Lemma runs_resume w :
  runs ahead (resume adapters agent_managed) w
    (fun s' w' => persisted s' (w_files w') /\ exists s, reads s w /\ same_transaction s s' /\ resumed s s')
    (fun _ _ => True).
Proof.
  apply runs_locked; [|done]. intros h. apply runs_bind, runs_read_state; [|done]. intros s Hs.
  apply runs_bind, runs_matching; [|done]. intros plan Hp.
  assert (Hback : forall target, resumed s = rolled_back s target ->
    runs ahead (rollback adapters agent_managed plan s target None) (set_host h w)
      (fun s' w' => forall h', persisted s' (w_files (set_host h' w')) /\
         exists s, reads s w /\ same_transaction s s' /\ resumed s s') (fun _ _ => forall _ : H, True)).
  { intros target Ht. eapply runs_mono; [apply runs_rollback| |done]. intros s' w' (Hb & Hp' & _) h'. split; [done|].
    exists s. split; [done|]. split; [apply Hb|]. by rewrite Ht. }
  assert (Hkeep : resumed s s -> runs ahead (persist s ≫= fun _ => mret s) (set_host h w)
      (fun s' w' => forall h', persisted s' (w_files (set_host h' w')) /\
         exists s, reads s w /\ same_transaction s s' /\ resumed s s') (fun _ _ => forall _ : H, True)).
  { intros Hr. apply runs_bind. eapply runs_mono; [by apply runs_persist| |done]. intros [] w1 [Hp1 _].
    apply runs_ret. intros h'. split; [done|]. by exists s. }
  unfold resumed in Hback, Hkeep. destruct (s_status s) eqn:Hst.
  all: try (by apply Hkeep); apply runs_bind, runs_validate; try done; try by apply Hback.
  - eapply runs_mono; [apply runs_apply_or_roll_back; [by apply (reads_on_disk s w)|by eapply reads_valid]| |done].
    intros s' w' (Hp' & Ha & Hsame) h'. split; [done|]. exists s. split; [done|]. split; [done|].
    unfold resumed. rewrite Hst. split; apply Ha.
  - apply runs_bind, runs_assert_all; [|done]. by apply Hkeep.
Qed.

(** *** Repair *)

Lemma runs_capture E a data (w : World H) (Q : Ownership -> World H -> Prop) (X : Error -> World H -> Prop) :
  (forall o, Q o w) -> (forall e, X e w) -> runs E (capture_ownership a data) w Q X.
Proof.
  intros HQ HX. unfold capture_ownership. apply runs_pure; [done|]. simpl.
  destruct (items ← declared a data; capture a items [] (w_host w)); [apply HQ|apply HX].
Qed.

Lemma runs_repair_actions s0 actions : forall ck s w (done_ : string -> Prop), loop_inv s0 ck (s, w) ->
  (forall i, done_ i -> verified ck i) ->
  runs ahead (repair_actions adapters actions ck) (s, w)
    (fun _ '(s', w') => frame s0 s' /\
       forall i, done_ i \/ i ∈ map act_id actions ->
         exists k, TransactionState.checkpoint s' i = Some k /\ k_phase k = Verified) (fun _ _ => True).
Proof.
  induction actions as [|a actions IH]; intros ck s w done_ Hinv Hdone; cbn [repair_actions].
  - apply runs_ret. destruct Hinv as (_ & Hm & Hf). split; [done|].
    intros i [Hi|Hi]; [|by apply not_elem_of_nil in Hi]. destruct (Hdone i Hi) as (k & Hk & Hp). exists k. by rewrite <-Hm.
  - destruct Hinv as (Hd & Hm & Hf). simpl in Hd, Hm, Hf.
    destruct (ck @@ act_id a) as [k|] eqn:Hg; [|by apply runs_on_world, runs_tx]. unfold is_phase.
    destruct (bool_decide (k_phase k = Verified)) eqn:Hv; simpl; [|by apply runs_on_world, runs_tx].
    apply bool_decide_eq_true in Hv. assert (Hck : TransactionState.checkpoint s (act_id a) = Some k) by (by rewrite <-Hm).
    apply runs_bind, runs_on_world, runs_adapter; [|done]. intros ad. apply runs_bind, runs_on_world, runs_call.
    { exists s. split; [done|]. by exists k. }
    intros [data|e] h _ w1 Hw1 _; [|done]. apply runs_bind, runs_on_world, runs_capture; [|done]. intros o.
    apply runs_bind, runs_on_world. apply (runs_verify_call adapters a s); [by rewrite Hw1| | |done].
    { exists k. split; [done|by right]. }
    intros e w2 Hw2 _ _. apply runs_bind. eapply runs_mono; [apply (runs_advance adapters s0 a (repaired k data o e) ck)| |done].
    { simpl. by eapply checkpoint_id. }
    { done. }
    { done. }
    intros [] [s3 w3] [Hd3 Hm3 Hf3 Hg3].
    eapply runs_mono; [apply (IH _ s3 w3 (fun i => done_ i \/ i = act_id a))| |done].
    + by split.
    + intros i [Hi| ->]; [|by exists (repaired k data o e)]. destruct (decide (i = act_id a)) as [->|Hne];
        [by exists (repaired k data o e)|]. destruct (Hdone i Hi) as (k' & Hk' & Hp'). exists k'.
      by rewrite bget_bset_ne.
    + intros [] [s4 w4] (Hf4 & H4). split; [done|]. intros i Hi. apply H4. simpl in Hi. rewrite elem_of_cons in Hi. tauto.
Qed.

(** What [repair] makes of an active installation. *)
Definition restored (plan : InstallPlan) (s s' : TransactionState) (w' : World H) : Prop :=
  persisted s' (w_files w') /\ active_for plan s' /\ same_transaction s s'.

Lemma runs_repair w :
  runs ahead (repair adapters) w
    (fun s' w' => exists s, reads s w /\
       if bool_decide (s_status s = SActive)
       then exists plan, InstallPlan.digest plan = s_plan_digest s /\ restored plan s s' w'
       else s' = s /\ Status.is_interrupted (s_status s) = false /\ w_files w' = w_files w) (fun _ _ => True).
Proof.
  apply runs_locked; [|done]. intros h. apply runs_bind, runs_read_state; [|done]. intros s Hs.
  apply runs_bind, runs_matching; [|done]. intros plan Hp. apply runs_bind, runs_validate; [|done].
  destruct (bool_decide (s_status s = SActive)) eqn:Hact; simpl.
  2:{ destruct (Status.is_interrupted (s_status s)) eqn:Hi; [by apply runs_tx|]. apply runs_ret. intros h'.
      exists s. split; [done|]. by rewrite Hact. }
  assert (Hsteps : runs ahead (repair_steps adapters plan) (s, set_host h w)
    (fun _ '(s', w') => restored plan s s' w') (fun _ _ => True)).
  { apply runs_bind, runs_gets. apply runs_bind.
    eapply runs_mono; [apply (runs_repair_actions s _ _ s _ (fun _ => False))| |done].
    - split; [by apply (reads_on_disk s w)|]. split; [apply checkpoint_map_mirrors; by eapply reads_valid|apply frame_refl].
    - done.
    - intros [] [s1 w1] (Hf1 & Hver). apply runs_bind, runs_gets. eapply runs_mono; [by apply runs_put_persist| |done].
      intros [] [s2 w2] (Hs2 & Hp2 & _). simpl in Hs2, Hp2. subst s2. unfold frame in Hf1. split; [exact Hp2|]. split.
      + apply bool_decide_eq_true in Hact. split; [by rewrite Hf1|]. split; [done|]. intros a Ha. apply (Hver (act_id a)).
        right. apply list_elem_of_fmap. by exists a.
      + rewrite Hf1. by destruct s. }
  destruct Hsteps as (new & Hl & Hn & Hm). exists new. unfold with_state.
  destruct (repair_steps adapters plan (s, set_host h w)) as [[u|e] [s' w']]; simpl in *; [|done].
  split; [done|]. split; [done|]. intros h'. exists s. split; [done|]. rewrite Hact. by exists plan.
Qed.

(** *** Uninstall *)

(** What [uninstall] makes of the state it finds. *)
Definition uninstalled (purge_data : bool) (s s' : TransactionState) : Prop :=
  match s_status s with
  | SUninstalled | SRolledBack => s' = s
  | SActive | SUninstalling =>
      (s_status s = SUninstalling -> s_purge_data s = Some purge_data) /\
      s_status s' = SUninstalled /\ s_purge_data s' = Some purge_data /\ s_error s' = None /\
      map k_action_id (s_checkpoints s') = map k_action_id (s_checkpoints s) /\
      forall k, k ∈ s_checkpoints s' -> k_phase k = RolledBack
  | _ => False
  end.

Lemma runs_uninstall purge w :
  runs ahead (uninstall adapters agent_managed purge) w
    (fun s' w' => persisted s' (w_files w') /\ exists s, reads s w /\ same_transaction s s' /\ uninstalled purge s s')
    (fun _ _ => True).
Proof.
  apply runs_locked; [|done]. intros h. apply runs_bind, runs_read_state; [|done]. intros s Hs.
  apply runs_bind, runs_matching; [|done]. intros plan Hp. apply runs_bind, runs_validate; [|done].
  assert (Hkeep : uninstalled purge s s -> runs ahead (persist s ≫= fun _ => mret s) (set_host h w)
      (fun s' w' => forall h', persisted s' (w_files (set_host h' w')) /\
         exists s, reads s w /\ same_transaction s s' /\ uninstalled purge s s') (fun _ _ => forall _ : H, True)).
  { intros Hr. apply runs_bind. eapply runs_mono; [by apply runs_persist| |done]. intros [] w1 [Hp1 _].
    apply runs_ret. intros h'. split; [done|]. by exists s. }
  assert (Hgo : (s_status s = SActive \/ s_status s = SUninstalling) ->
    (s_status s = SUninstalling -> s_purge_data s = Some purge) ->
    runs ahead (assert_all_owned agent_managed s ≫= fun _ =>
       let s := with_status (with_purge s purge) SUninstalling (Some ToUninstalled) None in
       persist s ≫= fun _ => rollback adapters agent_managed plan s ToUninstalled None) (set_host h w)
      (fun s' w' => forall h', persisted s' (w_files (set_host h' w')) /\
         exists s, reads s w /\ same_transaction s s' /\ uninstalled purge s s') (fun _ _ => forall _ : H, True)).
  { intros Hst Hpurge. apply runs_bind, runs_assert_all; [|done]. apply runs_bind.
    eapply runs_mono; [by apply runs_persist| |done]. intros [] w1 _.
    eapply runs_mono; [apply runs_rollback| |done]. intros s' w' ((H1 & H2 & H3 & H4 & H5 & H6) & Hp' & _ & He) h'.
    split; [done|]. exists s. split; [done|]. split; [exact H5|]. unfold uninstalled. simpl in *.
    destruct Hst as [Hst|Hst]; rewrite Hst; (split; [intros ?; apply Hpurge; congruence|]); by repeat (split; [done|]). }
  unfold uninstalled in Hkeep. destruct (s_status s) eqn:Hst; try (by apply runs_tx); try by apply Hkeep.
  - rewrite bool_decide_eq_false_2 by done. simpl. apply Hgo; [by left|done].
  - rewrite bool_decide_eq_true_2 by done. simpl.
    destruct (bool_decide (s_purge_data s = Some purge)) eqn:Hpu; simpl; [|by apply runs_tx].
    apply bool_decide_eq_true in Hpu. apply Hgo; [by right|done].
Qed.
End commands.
★ ★ ★ ★ ★
In the data above, find the line that contains "all: try (by" and the line that contains "destruct (bool_decide (k_phase". Repeat exactly those lines and every line between them, and only those.

  all: try (by apply Hkeep); apply runs_bind, runs_validate; try done; try by apply Hback.
  - eapply runs_mono; [apply runs_apply_or_roll_back; [by apply (reads_on_disk s w)|by eapply reads_valid]| |done].
    intros s' w' (Hp' & Ha & Hsame) h'. split; [done|]. exists s. split; [done|]. split; [done|].
    unfold resumed. rewrite Hst. split; apply Ha.
  - apply runs_bind, runs_assert_all; [|done]. by apply Hkeep.
Qed.

(** *** Repair *)

Lemma runs_capture E a data (w : World H) (Q : Ownership -> World H -> Prop) (X : Error -> World H -> Prop) :
  (forall o, Q o w) -> (forall e, X e w) -> runs E (capture_ownership a data) w Q X.
Proof.
  intros HQ HX. unfold capture_ownership. apply runs_pure; [done|]. simpl.
  destruct (items ← declared a data; capture a items [] (w_host w)); [apply HQ|apply HX].
Qed.

Lemma runs_repair_actions s0 actions : forall ck s w (done_ : string -> Prop), loop_inv s0 ck (s, w) ->
  (forall i, done_ i -> verified ck i) ->
  runs ahead (repair_actions adapters actions ck) (s, w)
    (fun _ '(s', w') => frame s0 s' /\
       forall i, done_ i \/ i ∈ map act_id actions ->
         exists k, TransactionState.checkpoint s' i = Some k /\ k_phase k = Verified) (fun _ _ => True).
Proof.
  induction actions as [|a actions IH]; intros ck s w done_ Hinv Hdone; cbn [repair_actions].
  - apply runs_ret. destruct Hinv as (_ & Hm & Hf). split; [done|].
    intros i [Hi|Hi]; [|by apply not_elem_of_nil in Hi]. destruct (Hdone i Hi) as (k & Hk & Hp). exists k. by rewrite <-Hm.
  - destruct Hinv as (Hd & Hm & Hf). simpl in Hd, Hm, Hf.
    destruct (ck @@ act_id a) as [k|] eqn:Hg; [|by apply runs_on_world, runs_tx]. unfold is_phase.
    destruct (bool_decide (k_phase k = Verified)) eqn:Hv; simpl; [|by apply runs_on_world, runs_tx].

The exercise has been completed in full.